### Action item
Scan the entries below for the word "fwrite" and copy every line where it turns up.

^^^^^^^^^^^^^^^^

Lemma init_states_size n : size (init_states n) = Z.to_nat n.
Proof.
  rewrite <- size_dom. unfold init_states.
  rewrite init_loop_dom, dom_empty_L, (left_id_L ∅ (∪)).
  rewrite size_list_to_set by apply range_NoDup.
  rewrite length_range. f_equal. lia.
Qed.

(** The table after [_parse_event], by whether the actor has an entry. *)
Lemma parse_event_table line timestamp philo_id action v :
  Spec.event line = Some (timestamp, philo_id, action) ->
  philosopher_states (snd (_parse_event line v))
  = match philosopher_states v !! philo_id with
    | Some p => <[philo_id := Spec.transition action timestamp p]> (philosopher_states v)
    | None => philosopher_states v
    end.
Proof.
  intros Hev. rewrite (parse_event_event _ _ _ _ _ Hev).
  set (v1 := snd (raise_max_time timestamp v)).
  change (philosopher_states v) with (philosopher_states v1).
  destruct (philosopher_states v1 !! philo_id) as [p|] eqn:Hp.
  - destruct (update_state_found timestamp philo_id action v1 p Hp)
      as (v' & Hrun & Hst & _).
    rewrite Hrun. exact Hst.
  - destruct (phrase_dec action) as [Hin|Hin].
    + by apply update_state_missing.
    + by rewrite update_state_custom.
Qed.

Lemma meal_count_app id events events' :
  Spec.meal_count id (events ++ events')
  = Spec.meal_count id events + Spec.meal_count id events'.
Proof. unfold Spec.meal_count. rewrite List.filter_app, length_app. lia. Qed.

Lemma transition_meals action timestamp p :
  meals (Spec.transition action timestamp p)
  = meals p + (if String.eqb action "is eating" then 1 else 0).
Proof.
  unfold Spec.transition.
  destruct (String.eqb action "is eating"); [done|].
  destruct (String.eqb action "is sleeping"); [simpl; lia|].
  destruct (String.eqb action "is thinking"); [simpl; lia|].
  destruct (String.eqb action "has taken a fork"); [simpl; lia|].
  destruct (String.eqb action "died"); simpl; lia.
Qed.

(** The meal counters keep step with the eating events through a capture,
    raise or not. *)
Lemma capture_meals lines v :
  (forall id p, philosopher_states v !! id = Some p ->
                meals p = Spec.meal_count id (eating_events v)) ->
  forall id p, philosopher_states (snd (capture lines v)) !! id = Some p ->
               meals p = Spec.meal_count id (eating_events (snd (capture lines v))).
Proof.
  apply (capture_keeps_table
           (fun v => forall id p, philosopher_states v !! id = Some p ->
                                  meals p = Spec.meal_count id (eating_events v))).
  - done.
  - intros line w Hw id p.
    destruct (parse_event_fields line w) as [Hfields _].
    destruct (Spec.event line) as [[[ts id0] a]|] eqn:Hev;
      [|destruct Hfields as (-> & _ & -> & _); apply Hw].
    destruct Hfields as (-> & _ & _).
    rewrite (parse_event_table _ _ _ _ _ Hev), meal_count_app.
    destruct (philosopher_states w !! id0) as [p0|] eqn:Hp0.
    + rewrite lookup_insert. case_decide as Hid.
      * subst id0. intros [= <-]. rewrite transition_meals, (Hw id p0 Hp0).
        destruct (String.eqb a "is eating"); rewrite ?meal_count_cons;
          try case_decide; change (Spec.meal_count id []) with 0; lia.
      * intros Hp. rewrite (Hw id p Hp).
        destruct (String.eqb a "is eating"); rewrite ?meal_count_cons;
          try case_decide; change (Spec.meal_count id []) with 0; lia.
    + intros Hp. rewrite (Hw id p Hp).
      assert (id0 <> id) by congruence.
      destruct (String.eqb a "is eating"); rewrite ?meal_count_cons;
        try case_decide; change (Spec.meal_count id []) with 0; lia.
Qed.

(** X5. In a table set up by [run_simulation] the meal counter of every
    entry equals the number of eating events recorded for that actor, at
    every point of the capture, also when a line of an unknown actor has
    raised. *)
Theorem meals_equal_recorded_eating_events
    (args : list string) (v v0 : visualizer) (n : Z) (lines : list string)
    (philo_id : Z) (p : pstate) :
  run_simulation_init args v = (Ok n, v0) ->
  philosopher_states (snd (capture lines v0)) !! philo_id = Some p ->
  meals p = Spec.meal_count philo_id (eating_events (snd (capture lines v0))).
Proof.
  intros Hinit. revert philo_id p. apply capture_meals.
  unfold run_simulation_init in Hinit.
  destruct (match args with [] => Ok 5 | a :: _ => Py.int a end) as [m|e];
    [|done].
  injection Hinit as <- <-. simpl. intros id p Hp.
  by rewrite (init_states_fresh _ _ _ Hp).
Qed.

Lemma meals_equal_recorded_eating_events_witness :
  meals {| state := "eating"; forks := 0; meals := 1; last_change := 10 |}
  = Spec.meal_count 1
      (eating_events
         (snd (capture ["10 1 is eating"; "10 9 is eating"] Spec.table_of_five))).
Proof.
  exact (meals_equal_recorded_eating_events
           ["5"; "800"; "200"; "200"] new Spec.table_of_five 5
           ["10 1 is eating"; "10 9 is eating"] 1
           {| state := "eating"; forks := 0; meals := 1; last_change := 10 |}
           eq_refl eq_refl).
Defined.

^^^^^^^^^^^^^^^^

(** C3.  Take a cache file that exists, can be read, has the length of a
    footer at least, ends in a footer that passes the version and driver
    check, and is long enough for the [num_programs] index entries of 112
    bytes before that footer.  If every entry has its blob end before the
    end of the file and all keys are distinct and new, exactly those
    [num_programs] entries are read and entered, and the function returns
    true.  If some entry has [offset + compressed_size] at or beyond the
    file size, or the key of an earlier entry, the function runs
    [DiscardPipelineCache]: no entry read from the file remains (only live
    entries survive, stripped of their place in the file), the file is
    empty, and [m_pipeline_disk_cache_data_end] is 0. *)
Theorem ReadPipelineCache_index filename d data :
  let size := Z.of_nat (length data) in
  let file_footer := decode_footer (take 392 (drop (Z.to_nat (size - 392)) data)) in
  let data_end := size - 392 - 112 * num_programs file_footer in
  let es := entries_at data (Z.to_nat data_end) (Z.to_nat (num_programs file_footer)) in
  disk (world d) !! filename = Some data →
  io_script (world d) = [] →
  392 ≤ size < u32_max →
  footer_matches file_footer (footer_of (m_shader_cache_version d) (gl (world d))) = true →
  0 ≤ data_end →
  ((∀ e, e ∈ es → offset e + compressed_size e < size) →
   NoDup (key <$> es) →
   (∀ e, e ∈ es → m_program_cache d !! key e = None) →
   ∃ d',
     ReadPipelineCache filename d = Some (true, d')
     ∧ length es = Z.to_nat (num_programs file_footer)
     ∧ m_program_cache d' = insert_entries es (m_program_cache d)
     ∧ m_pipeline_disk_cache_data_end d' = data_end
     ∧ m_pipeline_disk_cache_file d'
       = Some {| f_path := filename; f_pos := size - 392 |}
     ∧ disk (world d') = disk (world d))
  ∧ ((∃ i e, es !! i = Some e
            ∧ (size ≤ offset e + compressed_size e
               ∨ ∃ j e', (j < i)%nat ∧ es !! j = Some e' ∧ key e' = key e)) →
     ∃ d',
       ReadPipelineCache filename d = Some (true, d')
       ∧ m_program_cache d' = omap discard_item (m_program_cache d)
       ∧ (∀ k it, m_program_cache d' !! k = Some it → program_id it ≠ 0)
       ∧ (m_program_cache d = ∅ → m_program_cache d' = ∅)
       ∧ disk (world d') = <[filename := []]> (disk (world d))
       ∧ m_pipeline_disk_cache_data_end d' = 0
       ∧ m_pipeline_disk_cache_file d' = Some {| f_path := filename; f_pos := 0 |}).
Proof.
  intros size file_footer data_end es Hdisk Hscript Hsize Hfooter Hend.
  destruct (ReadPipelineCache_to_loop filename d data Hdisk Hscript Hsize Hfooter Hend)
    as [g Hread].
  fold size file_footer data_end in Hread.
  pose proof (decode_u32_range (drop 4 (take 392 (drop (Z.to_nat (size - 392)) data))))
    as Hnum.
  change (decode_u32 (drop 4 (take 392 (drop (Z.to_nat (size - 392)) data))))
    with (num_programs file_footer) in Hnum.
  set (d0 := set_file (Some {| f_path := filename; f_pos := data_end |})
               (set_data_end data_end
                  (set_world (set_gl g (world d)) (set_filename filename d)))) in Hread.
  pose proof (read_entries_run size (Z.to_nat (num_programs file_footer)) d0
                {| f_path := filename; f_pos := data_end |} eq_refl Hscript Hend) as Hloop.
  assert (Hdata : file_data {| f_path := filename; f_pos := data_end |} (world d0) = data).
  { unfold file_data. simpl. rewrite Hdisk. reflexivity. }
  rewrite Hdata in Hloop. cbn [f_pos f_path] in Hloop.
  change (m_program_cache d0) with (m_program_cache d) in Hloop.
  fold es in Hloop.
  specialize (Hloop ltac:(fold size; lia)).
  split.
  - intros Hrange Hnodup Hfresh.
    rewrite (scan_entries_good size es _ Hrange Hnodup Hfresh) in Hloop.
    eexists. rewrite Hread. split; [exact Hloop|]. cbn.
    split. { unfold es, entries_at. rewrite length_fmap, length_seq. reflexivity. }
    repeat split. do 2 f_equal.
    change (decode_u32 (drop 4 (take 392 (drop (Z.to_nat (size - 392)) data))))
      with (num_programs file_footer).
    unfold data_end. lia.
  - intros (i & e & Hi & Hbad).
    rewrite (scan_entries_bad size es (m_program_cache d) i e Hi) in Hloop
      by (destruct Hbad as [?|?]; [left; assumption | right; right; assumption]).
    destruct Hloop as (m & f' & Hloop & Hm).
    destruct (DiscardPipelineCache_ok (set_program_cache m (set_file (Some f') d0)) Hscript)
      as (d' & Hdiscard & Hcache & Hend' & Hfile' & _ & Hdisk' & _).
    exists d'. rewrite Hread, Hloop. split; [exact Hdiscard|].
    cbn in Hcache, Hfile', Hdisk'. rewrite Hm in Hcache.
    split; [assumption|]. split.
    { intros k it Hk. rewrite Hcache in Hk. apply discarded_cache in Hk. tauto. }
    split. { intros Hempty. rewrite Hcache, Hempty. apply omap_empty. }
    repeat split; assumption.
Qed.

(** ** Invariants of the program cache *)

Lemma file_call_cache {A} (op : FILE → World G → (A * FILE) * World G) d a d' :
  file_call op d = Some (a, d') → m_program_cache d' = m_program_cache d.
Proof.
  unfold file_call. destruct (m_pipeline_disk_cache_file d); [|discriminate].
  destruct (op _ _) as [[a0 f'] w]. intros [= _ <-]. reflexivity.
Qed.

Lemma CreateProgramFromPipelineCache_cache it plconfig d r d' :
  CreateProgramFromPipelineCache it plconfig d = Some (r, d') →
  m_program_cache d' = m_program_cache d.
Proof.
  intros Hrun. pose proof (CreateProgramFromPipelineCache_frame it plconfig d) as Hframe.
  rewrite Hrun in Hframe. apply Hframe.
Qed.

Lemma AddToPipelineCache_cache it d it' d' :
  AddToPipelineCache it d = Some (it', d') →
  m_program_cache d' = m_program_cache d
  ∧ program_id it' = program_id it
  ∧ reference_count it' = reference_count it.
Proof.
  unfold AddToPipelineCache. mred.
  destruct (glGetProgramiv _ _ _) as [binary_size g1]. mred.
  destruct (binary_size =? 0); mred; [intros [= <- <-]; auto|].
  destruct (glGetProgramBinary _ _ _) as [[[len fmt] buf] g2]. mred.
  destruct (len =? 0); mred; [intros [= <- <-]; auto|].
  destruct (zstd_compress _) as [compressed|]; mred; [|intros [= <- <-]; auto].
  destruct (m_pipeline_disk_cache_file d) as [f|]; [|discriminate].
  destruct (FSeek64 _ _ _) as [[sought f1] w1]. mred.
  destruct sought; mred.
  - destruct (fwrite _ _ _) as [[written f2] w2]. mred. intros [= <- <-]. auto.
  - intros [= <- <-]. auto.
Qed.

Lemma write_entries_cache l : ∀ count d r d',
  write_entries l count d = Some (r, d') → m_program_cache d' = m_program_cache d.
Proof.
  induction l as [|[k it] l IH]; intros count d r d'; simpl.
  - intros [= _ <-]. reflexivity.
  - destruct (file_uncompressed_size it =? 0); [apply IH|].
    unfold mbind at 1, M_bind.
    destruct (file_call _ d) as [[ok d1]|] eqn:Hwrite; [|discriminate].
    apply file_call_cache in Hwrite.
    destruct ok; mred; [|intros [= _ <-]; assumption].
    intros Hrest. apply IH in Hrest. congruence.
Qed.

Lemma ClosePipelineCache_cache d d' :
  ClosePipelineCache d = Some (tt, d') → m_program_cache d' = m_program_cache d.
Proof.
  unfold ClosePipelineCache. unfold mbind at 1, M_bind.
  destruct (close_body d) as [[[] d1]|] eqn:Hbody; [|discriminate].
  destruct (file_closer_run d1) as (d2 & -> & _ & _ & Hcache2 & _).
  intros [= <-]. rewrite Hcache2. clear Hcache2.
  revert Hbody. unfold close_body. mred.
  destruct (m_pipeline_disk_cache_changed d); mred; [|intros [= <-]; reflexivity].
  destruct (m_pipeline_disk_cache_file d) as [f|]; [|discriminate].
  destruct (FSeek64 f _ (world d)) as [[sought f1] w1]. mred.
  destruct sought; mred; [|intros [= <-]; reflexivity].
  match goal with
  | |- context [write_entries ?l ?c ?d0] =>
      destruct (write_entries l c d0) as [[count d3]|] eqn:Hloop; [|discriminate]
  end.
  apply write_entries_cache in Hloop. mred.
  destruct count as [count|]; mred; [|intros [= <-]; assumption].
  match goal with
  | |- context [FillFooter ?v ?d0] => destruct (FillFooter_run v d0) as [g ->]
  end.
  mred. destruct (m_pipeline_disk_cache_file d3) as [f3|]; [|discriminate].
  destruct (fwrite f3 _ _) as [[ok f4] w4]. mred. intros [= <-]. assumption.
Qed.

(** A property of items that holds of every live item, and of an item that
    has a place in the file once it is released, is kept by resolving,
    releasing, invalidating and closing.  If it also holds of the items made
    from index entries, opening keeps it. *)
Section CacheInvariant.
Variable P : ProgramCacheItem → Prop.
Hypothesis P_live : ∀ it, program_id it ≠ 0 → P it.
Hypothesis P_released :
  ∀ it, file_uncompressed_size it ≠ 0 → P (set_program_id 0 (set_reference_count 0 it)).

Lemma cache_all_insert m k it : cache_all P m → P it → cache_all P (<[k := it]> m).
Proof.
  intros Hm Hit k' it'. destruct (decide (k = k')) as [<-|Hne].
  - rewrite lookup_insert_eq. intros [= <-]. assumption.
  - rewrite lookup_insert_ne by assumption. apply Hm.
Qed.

^^^^^^^^^^^^^^^^

### Reply
  - destruct (fwrite _ _ _) as [[written f2] w2]. mred. intros [= <- <-]. auto.
  destruct (fwrite f3 _ _) as [[ok f4] w4]. mred. intros [= <-]. assumption.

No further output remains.